__WHAT THE TASK ASKS__
Where does the string "apply" appear in the records? Copy each line that holds it.

Collected data:
↓

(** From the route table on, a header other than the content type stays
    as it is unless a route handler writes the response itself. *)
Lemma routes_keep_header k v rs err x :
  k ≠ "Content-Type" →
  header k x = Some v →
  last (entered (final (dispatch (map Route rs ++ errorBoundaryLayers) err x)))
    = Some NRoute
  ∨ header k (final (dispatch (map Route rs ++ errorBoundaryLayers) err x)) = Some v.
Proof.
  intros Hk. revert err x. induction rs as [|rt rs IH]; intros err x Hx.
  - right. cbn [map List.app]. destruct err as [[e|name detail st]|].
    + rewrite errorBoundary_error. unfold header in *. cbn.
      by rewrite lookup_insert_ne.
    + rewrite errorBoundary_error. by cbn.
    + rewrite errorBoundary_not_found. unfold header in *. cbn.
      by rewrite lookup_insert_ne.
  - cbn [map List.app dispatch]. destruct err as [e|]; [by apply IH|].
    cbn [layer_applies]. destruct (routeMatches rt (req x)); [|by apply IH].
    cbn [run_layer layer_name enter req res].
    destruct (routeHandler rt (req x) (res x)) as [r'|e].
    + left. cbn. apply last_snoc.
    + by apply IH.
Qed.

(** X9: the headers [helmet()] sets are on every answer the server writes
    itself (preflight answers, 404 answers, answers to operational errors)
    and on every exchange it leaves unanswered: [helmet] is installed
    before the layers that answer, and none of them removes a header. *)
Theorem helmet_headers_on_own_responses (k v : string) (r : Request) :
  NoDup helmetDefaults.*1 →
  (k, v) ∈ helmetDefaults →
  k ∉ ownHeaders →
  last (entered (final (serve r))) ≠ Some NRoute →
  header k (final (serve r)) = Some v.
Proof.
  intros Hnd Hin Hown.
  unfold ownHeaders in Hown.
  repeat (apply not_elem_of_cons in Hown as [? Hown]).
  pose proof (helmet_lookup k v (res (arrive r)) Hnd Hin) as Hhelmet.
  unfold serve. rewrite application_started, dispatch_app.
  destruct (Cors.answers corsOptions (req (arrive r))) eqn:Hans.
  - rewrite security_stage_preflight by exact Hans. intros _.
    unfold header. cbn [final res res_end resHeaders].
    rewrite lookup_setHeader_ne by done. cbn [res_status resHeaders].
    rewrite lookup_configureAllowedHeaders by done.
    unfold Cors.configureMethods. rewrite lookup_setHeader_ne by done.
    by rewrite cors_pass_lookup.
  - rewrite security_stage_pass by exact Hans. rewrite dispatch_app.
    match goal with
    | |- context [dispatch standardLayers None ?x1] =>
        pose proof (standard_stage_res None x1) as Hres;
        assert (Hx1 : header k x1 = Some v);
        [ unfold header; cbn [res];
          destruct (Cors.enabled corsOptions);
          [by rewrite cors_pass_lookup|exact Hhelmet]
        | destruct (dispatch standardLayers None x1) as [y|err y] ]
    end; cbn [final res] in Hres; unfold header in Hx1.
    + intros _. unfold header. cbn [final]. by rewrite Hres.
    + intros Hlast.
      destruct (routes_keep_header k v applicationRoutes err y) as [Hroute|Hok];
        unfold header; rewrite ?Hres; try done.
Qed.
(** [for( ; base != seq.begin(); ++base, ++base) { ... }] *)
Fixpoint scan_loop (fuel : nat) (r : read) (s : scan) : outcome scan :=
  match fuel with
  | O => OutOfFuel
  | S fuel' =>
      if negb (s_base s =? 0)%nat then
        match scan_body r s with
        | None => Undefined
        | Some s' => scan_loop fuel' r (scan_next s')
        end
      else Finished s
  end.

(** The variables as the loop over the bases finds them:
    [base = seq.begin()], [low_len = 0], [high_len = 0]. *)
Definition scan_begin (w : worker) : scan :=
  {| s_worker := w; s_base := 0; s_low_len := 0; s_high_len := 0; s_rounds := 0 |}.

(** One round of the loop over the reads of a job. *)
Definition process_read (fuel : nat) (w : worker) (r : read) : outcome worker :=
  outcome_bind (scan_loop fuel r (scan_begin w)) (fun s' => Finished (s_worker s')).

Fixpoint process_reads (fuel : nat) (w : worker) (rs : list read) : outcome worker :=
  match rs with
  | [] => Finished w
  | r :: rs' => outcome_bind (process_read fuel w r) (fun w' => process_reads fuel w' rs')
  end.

↑

__SOLUTION TO THIS EXERCISE__
  - cbn [map List.app dispatch]. destruct err as [e|]; [by apply IH|].
    cbn [layer_applies]. destruct (routeMatches rt (req x)); [|by apply IH].
    + left. cbn. apply last_snoc.
    + by apply IH.
  repeat (apply not_elem_of_cons in Hown as [? Hown]).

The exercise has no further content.